##### RECORDS FOR THIS EXERCISE
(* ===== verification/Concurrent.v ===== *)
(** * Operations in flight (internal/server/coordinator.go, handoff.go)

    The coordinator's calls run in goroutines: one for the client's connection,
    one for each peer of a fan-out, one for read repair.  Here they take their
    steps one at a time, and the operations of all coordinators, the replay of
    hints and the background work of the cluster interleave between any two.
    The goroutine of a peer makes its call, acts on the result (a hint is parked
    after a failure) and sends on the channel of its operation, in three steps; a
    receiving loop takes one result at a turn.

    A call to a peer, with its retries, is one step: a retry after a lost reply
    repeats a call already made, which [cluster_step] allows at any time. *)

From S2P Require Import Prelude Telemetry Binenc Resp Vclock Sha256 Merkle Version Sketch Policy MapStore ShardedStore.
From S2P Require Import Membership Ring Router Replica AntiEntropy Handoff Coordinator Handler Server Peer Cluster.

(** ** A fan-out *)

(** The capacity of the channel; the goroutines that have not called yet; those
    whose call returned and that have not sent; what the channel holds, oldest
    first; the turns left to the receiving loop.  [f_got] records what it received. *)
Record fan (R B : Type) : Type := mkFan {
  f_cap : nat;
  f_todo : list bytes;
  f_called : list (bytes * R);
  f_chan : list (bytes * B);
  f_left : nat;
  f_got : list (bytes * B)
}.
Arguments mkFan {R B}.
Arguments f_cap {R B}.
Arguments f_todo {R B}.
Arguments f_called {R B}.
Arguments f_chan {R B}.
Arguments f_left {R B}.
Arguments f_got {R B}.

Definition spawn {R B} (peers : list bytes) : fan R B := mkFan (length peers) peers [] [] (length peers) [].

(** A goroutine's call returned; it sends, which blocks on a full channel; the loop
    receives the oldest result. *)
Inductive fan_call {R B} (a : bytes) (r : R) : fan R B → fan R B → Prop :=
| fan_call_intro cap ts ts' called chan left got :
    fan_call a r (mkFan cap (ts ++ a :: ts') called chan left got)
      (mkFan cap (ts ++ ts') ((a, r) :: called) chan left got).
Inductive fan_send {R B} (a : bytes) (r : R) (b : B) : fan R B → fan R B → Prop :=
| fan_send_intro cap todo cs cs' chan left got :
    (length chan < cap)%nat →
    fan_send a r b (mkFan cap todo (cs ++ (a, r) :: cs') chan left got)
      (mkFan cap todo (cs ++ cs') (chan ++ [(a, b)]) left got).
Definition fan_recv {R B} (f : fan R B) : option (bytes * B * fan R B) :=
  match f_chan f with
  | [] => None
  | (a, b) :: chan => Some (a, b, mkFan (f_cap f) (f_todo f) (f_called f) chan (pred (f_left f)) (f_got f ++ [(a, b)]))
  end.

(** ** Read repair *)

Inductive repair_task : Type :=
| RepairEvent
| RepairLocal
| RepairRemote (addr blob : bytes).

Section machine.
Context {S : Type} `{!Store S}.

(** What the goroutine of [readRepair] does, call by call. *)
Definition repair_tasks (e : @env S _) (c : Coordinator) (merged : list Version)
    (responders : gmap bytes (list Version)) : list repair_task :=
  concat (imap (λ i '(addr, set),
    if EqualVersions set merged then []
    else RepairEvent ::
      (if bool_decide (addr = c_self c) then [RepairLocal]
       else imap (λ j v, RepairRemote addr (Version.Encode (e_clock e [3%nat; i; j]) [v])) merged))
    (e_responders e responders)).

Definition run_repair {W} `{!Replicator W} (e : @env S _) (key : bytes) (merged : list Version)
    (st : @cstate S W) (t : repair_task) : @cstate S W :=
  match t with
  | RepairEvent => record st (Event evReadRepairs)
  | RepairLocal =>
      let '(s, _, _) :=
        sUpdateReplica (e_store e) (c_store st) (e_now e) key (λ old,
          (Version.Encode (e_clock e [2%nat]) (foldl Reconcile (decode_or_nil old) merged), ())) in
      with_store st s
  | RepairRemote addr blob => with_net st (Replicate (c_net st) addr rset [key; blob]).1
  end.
##########
» **EXERCISE**:
Look for the line with "rset [key; blob]).1" in the records above. Repeat it and each line after it exactly.

» **RESULT FOR THIS TASK**:
  | RepairRemote addr blob => with_net st (Replicate (c_net st) addr rset [key; blob]).1
  end.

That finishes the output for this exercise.